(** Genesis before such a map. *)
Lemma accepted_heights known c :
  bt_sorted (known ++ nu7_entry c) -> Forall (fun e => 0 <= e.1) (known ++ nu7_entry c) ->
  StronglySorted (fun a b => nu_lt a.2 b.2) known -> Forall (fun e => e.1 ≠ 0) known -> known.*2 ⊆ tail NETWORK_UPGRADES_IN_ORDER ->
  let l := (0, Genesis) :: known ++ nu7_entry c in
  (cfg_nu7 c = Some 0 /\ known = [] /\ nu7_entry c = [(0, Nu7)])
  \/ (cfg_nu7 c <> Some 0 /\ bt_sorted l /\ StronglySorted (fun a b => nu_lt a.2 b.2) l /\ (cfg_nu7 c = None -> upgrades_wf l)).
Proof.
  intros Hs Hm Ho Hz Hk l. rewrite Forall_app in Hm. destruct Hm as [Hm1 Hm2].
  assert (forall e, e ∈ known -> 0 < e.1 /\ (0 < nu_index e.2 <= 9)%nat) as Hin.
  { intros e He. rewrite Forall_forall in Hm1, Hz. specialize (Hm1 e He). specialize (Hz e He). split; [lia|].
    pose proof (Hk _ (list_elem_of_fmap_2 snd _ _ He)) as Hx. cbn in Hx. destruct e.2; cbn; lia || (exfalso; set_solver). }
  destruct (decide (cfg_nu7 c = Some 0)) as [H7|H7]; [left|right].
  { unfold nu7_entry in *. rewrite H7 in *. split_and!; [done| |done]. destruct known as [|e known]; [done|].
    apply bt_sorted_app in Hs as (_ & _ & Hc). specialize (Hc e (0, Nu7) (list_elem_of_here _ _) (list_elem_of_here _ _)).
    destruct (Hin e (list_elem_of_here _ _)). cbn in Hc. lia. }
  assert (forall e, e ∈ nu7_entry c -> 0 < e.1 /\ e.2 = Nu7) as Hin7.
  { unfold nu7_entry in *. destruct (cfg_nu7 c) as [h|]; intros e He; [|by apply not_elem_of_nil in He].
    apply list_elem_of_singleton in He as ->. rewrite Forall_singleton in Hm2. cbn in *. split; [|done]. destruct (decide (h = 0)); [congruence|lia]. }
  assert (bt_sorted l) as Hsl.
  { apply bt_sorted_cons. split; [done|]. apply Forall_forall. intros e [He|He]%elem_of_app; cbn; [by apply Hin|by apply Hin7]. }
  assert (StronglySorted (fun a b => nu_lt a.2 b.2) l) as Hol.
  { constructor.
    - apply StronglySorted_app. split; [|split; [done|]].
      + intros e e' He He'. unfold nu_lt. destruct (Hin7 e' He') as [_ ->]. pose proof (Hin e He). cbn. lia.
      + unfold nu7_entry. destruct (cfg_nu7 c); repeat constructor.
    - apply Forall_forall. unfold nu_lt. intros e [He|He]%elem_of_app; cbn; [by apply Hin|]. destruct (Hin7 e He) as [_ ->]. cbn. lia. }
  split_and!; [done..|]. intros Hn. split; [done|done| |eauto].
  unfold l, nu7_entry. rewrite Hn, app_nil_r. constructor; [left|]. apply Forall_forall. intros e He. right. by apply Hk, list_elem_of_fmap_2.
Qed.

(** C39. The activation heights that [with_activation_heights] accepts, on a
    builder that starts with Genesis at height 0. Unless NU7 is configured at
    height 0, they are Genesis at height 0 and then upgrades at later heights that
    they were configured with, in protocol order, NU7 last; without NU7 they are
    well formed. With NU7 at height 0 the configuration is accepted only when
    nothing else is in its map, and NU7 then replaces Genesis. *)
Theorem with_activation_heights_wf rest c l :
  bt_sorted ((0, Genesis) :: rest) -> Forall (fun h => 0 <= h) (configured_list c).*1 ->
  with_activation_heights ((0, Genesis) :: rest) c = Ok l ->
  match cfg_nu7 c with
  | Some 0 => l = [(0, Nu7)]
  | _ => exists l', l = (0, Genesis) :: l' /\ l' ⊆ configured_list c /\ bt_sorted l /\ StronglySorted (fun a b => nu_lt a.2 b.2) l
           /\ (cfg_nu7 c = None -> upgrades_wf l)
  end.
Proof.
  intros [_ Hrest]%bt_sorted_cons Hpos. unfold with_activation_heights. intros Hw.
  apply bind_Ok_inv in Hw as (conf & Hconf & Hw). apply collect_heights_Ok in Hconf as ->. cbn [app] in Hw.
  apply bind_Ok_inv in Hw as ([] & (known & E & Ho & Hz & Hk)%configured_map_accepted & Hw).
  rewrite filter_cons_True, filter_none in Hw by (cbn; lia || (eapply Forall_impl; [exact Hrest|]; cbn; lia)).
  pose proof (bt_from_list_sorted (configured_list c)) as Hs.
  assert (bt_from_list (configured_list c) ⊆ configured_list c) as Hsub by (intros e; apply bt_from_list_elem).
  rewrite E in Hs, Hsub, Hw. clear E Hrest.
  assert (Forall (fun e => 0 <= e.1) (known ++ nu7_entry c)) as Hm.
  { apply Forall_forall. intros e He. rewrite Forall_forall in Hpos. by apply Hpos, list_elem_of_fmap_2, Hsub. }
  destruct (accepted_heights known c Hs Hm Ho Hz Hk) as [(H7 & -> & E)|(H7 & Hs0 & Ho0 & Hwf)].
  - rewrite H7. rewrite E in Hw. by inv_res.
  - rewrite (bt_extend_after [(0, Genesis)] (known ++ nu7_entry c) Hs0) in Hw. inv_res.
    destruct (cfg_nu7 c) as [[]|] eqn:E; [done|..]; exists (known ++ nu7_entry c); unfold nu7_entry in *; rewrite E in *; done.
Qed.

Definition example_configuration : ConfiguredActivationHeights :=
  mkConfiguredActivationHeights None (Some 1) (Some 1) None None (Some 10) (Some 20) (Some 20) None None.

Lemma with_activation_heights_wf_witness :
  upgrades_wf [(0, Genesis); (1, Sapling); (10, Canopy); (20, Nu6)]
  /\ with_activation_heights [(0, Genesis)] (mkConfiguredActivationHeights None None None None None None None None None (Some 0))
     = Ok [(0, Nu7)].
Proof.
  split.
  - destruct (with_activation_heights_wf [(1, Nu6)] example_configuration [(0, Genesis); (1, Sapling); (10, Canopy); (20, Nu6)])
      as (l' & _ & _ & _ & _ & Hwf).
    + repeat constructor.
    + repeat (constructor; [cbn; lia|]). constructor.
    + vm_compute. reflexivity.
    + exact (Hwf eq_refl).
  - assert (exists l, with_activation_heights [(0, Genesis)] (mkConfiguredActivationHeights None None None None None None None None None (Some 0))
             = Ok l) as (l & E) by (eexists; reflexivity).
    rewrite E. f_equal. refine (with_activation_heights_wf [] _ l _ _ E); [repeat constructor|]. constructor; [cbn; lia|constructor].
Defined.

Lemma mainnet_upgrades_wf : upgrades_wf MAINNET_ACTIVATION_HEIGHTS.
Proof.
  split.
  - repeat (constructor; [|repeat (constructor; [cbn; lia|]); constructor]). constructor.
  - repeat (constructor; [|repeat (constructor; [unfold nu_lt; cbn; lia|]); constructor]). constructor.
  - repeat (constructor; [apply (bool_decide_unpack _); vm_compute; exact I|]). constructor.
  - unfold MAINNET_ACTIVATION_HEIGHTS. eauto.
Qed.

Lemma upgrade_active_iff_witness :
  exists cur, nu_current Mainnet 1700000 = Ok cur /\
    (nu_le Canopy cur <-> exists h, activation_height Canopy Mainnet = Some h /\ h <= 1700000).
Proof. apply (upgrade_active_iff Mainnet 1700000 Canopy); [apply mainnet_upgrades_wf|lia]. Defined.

* _Required action_:
Read each line of the material, and wherever the word "done" turns up, copy that line.

* _Answer box_:
  { unfold nu7_entry in *. rewrite H7 in *. split_and!; [done| |done]. destruct known as [|e known]; [done|].
    apply list_elem_of_singleton in He as ->. rewrite Forall_singleton in Hm2. cbn in *. split; [|done]. destruct (decide (h = 0)); [congruence|lia]. }
  { apply bt_sorted_cons. split; [done|]. apply Forall_forall. intros e [He|He]%elem_of_app; cbn; [by apply Hin|by apply Hin7]. }
    - apply StronglySorted_app. split; [|split; [done|]].
  split_and!; [done..|]. intros Hn. split; [done|done| |eauto].
    destruct (cfg_nu7 c) as [[]|] eqn:E; [done|..]; exists (known ++ nu7_entry c); unfold nu7_entry in *; rewrite E in *; done.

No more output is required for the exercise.